__What you will do__.
In the entries below, the lines from the one with "intros (_ &" through the one with "(** * Lifetimes *)" are to be copied exactly; both ends count.

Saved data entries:
------
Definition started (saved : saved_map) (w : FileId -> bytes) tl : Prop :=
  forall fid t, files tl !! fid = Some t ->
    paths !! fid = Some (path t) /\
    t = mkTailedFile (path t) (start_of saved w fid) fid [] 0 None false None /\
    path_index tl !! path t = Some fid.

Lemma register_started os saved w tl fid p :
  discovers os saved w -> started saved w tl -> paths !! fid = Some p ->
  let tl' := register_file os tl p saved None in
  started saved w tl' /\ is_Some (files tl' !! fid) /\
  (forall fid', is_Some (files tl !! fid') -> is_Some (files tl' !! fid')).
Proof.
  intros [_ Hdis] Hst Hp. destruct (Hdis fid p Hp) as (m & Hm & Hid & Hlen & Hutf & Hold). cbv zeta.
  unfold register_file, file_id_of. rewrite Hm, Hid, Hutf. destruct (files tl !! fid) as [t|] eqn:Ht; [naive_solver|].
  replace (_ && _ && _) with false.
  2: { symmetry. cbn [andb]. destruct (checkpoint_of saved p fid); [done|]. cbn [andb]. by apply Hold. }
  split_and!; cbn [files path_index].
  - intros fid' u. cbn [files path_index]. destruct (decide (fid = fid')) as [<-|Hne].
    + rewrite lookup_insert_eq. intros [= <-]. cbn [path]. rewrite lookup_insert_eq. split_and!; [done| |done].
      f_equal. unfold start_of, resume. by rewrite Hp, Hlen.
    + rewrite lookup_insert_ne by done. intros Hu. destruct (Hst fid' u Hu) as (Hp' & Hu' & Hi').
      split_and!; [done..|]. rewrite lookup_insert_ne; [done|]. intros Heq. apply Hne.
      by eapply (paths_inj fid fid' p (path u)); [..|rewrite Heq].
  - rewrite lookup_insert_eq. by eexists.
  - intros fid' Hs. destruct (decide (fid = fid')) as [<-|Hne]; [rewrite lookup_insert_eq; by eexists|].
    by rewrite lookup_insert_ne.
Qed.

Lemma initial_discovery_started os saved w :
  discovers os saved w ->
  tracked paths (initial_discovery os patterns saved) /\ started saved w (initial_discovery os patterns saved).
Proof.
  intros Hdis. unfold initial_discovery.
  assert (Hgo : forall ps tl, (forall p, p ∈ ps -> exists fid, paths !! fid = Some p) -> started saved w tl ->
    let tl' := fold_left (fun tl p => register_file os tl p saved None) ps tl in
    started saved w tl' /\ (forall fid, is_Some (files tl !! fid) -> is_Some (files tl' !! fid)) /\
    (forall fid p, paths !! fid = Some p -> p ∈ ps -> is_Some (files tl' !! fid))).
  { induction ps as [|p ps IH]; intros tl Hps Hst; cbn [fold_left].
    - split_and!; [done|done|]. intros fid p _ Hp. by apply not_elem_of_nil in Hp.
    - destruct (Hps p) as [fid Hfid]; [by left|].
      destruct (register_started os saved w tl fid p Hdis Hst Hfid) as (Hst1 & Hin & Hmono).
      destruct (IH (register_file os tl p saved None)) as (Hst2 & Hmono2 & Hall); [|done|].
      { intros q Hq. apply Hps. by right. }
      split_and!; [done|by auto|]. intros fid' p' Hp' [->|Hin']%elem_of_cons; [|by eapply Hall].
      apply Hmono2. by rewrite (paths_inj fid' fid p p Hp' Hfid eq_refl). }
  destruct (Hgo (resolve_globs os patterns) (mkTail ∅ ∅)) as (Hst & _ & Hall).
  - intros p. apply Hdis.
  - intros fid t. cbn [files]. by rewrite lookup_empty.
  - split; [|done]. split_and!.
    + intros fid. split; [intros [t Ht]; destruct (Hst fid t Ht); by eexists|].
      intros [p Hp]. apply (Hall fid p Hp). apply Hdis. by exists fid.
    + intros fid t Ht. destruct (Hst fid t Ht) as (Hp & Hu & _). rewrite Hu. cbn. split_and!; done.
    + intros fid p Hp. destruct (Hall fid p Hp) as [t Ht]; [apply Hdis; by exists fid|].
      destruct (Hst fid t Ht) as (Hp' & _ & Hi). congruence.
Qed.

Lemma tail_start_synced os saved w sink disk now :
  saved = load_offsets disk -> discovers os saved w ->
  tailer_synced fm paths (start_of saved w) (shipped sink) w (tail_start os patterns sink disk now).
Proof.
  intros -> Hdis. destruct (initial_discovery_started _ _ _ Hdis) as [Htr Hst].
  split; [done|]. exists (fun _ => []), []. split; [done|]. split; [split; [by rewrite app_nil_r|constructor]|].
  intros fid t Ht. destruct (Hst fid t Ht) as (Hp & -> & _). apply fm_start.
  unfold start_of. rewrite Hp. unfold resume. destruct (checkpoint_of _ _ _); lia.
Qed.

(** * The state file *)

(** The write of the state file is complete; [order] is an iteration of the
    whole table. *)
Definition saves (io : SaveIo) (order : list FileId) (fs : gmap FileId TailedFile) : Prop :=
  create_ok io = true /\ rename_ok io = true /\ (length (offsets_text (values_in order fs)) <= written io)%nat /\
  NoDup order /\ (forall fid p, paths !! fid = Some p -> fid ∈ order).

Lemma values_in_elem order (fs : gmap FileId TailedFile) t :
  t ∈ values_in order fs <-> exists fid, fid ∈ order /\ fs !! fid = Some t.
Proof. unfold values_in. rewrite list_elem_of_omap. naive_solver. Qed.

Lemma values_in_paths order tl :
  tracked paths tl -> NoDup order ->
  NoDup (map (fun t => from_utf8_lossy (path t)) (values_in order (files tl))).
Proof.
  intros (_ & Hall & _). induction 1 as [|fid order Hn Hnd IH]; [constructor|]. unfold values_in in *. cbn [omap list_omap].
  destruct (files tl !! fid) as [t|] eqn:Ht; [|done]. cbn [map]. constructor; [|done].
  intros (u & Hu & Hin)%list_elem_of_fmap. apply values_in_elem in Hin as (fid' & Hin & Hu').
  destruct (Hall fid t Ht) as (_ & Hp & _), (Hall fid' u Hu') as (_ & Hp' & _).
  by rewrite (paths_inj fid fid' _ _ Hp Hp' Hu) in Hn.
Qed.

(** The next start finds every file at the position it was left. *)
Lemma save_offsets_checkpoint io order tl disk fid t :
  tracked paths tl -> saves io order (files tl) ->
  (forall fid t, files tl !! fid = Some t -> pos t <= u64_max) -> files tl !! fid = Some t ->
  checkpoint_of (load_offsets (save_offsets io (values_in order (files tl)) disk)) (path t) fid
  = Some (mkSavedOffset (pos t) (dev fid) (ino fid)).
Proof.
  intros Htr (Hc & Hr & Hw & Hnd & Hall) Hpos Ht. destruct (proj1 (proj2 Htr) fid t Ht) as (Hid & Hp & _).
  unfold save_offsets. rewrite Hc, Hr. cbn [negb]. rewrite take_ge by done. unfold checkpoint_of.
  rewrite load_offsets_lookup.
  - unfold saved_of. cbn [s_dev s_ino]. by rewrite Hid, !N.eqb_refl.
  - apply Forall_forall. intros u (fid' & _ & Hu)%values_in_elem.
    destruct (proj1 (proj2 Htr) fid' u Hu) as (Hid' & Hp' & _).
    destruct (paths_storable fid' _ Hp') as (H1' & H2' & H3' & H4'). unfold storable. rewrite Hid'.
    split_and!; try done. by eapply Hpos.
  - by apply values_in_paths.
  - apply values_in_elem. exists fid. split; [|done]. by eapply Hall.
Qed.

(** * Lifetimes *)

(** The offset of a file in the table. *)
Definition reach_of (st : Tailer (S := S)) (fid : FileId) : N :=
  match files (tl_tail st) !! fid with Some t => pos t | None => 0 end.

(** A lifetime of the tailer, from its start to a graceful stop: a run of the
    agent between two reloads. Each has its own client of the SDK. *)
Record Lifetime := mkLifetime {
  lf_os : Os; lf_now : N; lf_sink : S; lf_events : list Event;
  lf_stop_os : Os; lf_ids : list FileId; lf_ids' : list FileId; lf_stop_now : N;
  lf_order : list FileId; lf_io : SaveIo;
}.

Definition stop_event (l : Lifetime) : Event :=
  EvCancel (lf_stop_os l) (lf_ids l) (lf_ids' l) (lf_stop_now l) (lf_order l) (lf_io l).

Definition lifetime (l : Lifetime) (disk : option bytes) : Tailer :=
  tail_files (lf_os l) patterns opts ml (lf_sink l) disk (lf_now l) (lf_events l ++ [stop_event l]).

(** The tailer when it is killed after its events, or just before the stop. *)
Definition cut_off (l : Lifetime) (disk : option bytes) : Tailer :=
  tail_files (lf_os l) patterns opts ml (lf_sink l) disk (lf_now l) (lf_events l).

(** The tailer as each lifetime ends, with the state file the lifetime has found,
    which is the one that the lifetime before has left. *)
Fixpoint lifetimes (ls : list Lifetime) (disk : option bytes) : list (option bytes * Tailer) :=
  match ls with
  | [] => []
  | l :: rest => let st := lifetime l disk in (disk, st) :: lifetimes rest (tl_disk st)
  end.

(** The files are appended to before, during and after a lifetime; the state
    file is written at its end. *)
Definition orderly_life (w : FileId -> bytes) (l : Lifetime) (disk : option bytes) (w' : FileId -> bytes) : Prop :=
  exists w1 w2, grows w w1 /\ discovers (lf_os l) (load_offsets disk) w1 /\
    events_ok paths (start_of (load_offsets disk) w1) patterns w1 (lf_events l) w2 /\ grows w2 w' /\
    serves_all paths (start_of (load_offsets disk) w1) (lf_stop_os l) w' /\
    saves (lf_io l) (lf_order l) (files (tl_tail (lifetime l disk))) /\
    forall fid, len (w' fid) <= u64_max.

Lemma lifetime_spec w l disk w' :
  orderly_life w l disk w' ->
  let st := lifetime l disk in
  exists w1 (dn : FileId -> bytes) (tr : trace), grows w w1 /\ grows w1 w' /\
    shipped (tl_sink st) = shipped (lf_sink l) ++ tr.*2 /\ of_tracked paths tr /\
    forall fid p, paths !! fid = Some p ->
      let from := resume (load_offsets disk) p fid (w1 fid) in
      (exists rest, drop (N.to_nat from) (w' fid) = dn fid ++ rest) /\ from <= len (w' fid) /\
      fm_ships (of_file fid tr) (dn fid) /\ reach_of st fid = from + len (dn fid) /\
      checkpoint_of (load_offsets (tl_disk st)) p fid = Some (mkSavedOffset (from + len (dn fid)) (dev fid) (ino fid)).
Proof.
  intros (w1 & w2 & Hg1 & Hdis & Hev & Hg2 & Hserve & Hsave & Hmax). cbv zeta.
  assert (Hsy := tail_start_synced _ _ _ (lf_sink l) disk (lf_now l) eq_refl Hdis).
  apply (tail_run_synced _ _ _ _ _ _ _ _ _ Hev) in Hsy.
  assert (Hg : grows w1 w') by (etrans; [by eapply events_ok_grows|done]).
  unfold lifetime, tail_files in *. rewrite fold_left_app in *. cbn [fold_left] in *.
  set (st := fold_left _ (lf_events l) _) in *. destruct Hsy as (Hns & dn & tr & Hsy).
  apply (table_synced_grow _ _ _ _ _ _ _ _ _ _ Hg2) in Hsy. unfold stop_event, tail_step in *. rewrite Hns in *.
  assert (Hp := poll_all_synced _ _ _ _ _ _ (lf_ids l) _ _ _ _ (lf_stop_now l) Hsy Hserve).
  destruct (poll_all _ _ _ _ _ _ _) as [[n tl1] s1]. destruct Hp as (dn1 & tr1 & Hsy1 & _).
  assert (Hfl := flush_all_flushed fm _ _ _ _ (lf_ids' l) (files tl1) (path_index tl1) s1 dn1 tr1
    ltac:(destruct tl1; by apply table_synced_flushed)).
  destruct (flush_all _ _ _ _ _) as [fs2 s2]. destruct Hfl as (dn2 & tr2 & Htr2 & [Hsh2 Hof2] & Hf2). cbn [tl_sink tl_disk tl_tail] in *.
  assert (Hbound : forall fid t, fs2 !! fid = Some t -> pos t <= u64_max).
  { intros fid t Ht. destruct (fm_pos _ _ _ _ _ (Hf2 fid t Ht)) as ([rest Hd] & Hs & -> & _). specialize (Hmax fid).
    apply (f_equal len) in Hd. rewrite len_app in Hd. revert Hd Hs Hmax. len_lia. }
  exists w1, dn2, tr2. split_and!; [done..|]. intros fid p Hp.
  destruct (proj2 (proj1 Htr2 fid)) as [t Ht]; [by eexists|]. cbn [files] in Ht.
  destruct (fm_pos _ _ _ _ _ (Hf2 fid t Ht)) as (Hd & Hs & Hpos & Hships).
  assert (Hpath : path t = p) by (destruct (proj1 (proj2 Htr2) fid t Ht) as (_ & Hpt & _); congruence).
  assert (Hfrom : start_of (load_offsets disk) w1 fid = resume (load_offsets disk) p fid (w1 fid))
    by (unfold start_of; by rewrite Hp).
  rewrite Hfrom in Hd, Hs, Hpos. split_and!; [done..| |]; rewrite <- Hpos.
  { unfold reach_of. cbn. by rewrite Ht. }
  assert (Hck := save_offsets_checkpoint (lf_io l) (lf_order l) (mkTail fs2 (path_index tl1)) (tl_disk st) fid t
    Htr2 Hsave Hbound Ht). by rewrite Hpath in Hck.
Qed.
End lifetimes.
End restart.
------
__Solution below__.
  intros (_ & Hall & _). induction 1 as [|fid order Hn Hnd IH]; [constructor|]. unfold values_in in *. cbn [omap list_omap].
  destruct (files tl !! fid) as [t|] eqn:Ht; [|done]. cbn [map]. constructor; [|done].
  intros (u & Hu & Hin)%list_elem_of_fmap. apply values_in_elem in Hin as (fid' & Hin & Hu').
  destruct (Hall fid t Ht) as (_ & Hp & _), (Hall fid' u Hu') as (_ & Hp' & _).
  by rewrite (paths_inj fid fid' _ _ Hp Hp' Hu) in Hn.
Qed.

(** The next start finds every file at the position it was left. *)
Lemma save_offsets_checkpoint io order tl disk fid t :
  tracked paths tl -> saves io order (files tl) ->
  (forall fid t, files tl !! fid = Some t -> pos t <= u64_max) -> files tl !! fid = Some t ->
  checkpoint_of (load_offsets (save_offsets io (values_in order (files tl)) disk)) (path t) fid
  = Some (mkSavedOffset (pos t) (dev fid) (ino fid)).
Proof.
  intros Htr (Hc & Hr & Hw & Hnd & Hall) Hpos Ht. destruct (proj1 (proj2 Htr) fid t Ht) as (Hid & Hp & _).
  unfold save_offsets. rewrite Hc, Hr. cbn [negb]. rewrite take_ge by done. unfold checkpoint_of.
  rewrite load_offsets_lookup.
  - unfold saved_of. cbn [s_dev s_ino]. by rewrite Hid, !N.eqb_refl.
  - apply Forall_forall. intros u (fid' & _ & Hu)%values_in_elem.
    destruct (proj1 (proj2 Htr) fid' u Hu) as (Hid' & Hp' & _).
    destruct (paths_storable fid' _ Hp') as (H1' & H2' & H3' & H4'). unfold storable. rewrite Hid'.
    split_and!; try done. by eapply Hpos.
  - by apply values_in_paths.
  - apply values_in_elem. exists fid. split; [|done]. by eapply Hall.
Qed.

(** * Lifetimes *)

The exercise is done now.